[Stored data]
##############################

(* ===== verification/Camera.v ===== *)
(** * The orbit camera and the input callbacks

    [Camera] (render/camera.h, camera.cpp) holds [yaw], [pitch],
    [distance], [target], [autoRotate] and [rotationSpeed];
    [processMouseDelta], [processScroll], [update] and
    [toggleAutoRotate] change them.  main.cpp drives it through three
    GLFW callbacks sharing the globals [rightMouseDown], [lastX] and
    [lastY], and calls [camera.update(0.016f)] once per frame.  The floats
    are exact rationals here ([0.1f] is [1/10]); the clamps compare
    exactly, so their bounds are those of the code.  [position] and
    [viewMatrix] are in [CameraView]. *)

From S2P Require Import Prelude.
From Stdlib Require Import QArith Lqa.

Module Camera.

Open Scope Q_scope.

Record Camera := mkCamera {
  yaw : Q; pitch : Q; distance : Q;
  target : Q * Q * Q;
  autoRotate : bool;
  rotationSpeed : Q
}.

(** [Camera() {}] with the member initializers of camera.h. *)
Definition default_camera : Camera := mkCamera (-90) (-20) 25 (0, 0, 0) false 15.

(** [yaw += dx * 0.1f; pitch += dy * 0.1f;] then the two clamps. *)
Definition processMouseDelta (c : Camera) (dx dy : Q) : Camera :=
  let yaw' := yaw c + dx * (1 # 10) in
  let p1 := pitch c + dy * (1 # 10) in
  let p2 := if qlt 89 p1 then 89 else p1 in
  let p3 := if qlt p2 (-89) then -89 else p2 in
  mkCamera yaw' p3 (distance c) (target c) (autoRotate c) (rotationSpeed c).

(** [distance -= dy;] then the two clamps. *)
Definition processScroll (c : Camera) (dy : Q) : Camera :=
  let d1 := distance c - dy in
  let d2 := if qlt d1 5 then 5 else d1 in
  let d3 := if qlt 150 d2 then 150 else d2 in
  mkCamera (yaw c) (pitch c) d3 (target c) (autoRotate c) (rotationSpeed c).

(** [if (autoRotate) { yaw += rotationSpeed * deltaTime;
    if (yaw >= 360.0f) yaw -= 360.0f; }] *)
Definition update (c : Camera) (deltaTime : Q) : Camera :=
  if autoRotate c then
    let y1 := yaw c + rotationSpeed c * deltaTime in
    let y2 := if Qle_bool 360 y1 then y1 - 360 else y1 in
    mkCamera y2 (pitch c) (distance c) (target c) (autoRotate c) (rotationSpeed c)
  else c.

Definition toggleAutoRotate (c : Camera) : Camera :=
  mkCamera (yaw c) (pitch c) (distance c) (target c) (negb (autoRotate c)) (rotationSpeed c).

(** ** The callbacks of main.cpp *)

(** The camera and the globals the callbacks share. *)
Record Input := mkInput {
  camera : Camera;
  rightMouseDown : bool;
  lastX : Q; lastY : Q
}.

(** [GLFW_MOUSE_BUTTON_RIGHT] and [GLFW_PRESS]. *)
Definition MOUSE_BUTTON_RIGHT : Z := 1.
Definition PRESS : Z := 1.

(** The events the window delivers: a cursor position, a mouse button
    with its action, a scroll offset, and a frame of the main loop. *)
Inductive event :=
| CursorPos (xpos ypos : Q)
| MouseButton (button action : Z)
| Scroll (yoff : Q)
| Frame.

(** [cursor_cb]: outside a drag only the last position is recorded. *)
Definition cursor_cb (st : Input) (xpos ypos : Q) : Input :=
  if negb (rightMouseDown st) then mkInput (camera st) (rightMouseDown st) xpos ypos
  else let dx := xpos - lastX st in
       let dy := lastY st - ypos in
       mkInput (processMouseDelta (camera st) dx dy) (rightMouseDown st) xpos ypos.

Definition mouse_button_cb (st : Input) (button action : Z) : Input :=
  if (button =? MOUSE_BUTTON_RIGHT)%Z
  then mkInput (camera st) (action =? PRESS)%Z (lastX st) (lastY st)
  else st.

Definition scroll_cb (st : Input) (y : Q) : Input :=
  mkInput (processScroll (camera st) y) (rightMouseDown st) (lastX st) (lastY st).

(** One iteration of the render loop as far as the camera goes:
    [camera.update(0.016f)]. *)
Definition frame (st : Input) : Input :=
  mkInput (update (camera st) (16 # 1000)) (rightMouseDown st) (lastX st) (lastY st).

Definition handle (st : Input) (e : event) : Input :=
  match e with
  | CursorPos x y => cursor_cb st x y
  | MouseButton b a => mouse_button_cb st b a
  | Scroll y => scroll_cb st y
  | Frame => frame st
  end.

(** The state main.cpp starts the loop in: the default camera with
    [target = (0,0,0)], [distance = 80], [pitch = -15], no button down,
    [lastX = lastY = 0]. *)
Definition main_input : Input :=
  mkInput (mkCamera (yaw default_camera) (-15) 80 (0, 0, 0)
             (autoRotate default_camera) (rotationSpeed default_camera))
          false 0 0.

(** The states reachable from [main_input] by a sequence of events. *)
Inductive reachable : Input -> Prop :=
| reach_init : reachable main_input
| reach_step st e : reachable st -> reachable (handle st e).

(** ** Properties *)

(** The reference clamp: [v] brought into [[lo, hi]]. *)
Definition clamp (lo hi v : Q) : Q := if qlt v lo then lo else if qlt hi v then hi else v.

(** The camera's bounds: pitch within 89 degrees of the horizon, distance
    between 5 and 150. *)
Definition cam_ok (c : Camera) : Prop :=
  -89 <= pitch c <= 89 /\ 5 <= distance c <= 150.

Section Callbacks.
Implicit Types (c : Camera) (st : Input).

(** [processMouseDelta] clamps the pitch: the new pitch is
    [pitch + dy/10] brought into [[-89, 89]], whatever the deltas; the
    yaw moves by [dx/10] and nothing else changes. *)
Theorem processMouseDelta_clamps c dx dy :
  pitch (processMouseDelta c dx dy) == clamp (-89) 89 (pitch c + dy * (1 # 10)) /\
  yaw (processMouseDelta c dx dy) = yaw c + dx * (1 # 10) /\
  distance (processMouseDelta c dx dy) = distance c.
Proof.
  unfold processMouseDelta, clamp. cbn [pitch yaw distance].
  split; [|done]. qcase; lra.
Qed.

Lemma processMouseDelta_ok c dx dy : cam_ok c -> cam_ok (processMouseDelta c dx dy).
Proof. intros [_ Hd]. unfold processMouseDelta, cam_ok. cbn [pitch distance]. qcase; lra. Qed.

Lemma processScroll_ok c dy : cam_ok c -> cam_ok (processScroll c dy).
Proof. intros [Hp _]. unfold processScroll, cam_ok. cbn [pitch distance]. qcase; lra. Qed.

Lemma update_ok c dt : cam_ok c -> cam_ok (update c dt).
Proof. unfold update. by destruct (autoRotate c). Qed.

Lemma handle_ok st e : cam_ok (camera st) -> cam_ok (camera (handle st e)).
Proof.
  intros Hc. destruct e as [x y|b a|y|]; cbn [handle].
  - unfold cursor_cb. destruct (negb _); [done|]. by apply processMouseDelta_ok.
  - unfold mouse_button_cb. by destruct (_ =? _)%Z.
  - by apply processScroll_ok.
  - by apply update_ok.
Qed.

Lemma handle_autoRotate st e : autoRotate (camera (handle st e)) = autoRotate (camera st).
Proof.
  destruct e as [x y|b a|y|]; cbn [handle].
  - unfold cursor_cb. by destruct (negb _).
  - unfold mouse_button_cb. by destruct (_ =? _)%Z.
  - done.
  - unfold frame, update. cbn [camera]. destruct (autoRotate (camera st)) eqn:E; cbn; congruence.
Qed.

(** [C21] Whatever the events, the camera stays within its bounds: the
    pitch in [[-89, 89]] and the distance in [[5, 150]]. *)
Theorem reachable_cam_ok st : reachable st -> cam_ok (camera st).
Proof.
  induction 1 as [|st e _ IH].
  - split; cbn; lra.
  - by apply handle_ok.
Qed.

(** Auto-rotation is never switched on ([toggleAutoRotate] is never
    called), so the per-frame [camera.update(0.016f)] never changes the
    camera. *)
Theorem reachable_frame_noop st : reachable st -> camera (frame st) = camera st.
Proof.
  intros Hr. assert (Ha : autoRotate (camera st) = false).
  { induction Hr as [|st e _ IH]; [done|]. by rewrite handle_autoRotate. }
  unfold frame, update. cbn [camera]. by rewrite Ha.
Qed.

(** With auto-rotation on, a step of less than a full turn keeps the
    yaw in [[0, 360)]. *)
Theorem update_yaw_range c dt :
  autoRotate c = true -> 0 <= yaw c < 360 -> 0 <= rotationSpeed c * dt < 360 ->
  0 <= yaw (update c dt) < 360.
Proof. intros Ha Hy Hs. unfold update. rewrite Ha. cbn [yaw]. qcase; lra. Qed.
End Callbacks.

(** A drag from [(0,0)] to [(0,-2000)] pushes the pitch against its upper
    bound; the camera stays within bounds. *)
Definition drag_events : list event :=
  [MouseButton MOUSE_BUTTON_RIGHT PRESS; CursorPos 0 0; CursorPos 0 (-2000); Frame].

Lemma reachable_events evs : reachable (fold_left handle evs main_input).
Proof.
  assert (Hgen : forall st, reachable st -> reachable (fold_left handle evs st)).
  { induction evs as [|e evs IH]; intros st Hst; [done|]. apply IH. by constructor. }
  apply Hgen. constructor.
Qed.

Lemma reachable_cam_ok_witness :
  reachable (fold_left handle drag_events main_input) /\
  cam_ok (camera (fold_left handle drag_events main_input)).
Proof.
  split; [apply reachable_events|]. apply reachable_cam_ok, reachable_events.
Defined.

Lemma reachable_frame_noop_witness :
  reachable (fold_left handle drag_events main_input) /\
  camera (frame (fold_left handle drag_events main_input)) =
    camera (fold_left handle drag_events main_input).
Proof.
  split; [apply reachable_events|]. apply reachable_frame_noop, reachable_events.
Defined.

Lemma update_yaw_range_witness :
  let c := toggleAutoRotate default_camera in
  let c' := mkCamera 350 (pitch c) (distance c) (target c) (autoRotate c) (rotationSpeed c) in
  autoRotate c' = true /\ (0 <= yaw c' < 360) /\ (0 <= rotationSpeed c' * (16 # 1000) < 360) /\
  0 <= yaw (update c' (16 # 1000)) < 360.
Proof.
  cbn zeta. split; [reflexivity|]. split; [cbn; lra|]. split; [cbn; lra|].
  apply update_yaw_range; [reflexivity|cbn; lra|cbn; lra].
Defined.

(** The drag of [drag_events] ends at the pitch bound. *)
Example drag_pitch : pitch (camera (fold_left handle drag_events main_input)) == 89.
Proof. reflexivity. Qed.

End Camera.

##############################

» Activity: Your task for the entries above: copy exactly the span starting with the line with "Definition cam_ok (c" and going on through the line with "Proof. unfold update.", both lines included, and nothing else.

» Finished exercise:
Definition cam_ok (c : Camera) : Prop :=
  -89 <= pitch c <= 89 /\ 5 <= distance c <= 150.

Section Callbacks.
Implicit Types (c : Camera) (st : Input).

(** [processMouseDelta] clamps the pitch: the new pitch is
    [pitch + dy/10] brought into [[-89, 89]], whatever the deltas; the
    yaw moves by [dx/10] and nothing else changes. *)
Theorem processMouseDelta_clamps c dx dy :
  pitch (processMouseDelta c dx dy) == clamp (-89) 89 (pitch c + dy * (1 # 10)) /\
  yaw (processMouseDelta c dx dy) = yaw c + dx * (1 # 10) /\
  distance (processMouseDelta c dx dy) = distance c.
Proof.
  unfold processMouseDelta, clamp. cbn [pitch yaw distance].
  split; [|done]. qcase; lra.
Qed.

Lemma processMouseDelta_ok c dx dy : cam_ok c -> cam_ok (processMouseDelta c dx dy).
Proof. intros [_ Hd]. unfold processMouseDelta, cam_ok. cbn [pitch distance]. qcase; lra. Qed.

Lemma processScroll_ok c dy : cam_ok c -> cam_ok (processScroll c dy).
Proof. intros [Hp _]. unfold processScroll, cam_ok. cbn [pitch distance]. qcase; lra. Qed.

Lemma update_ok c dt : cam_ok c -> cam_ok (update c dt).
Proof. unfold update. by destruct (autoRotate c). Qed.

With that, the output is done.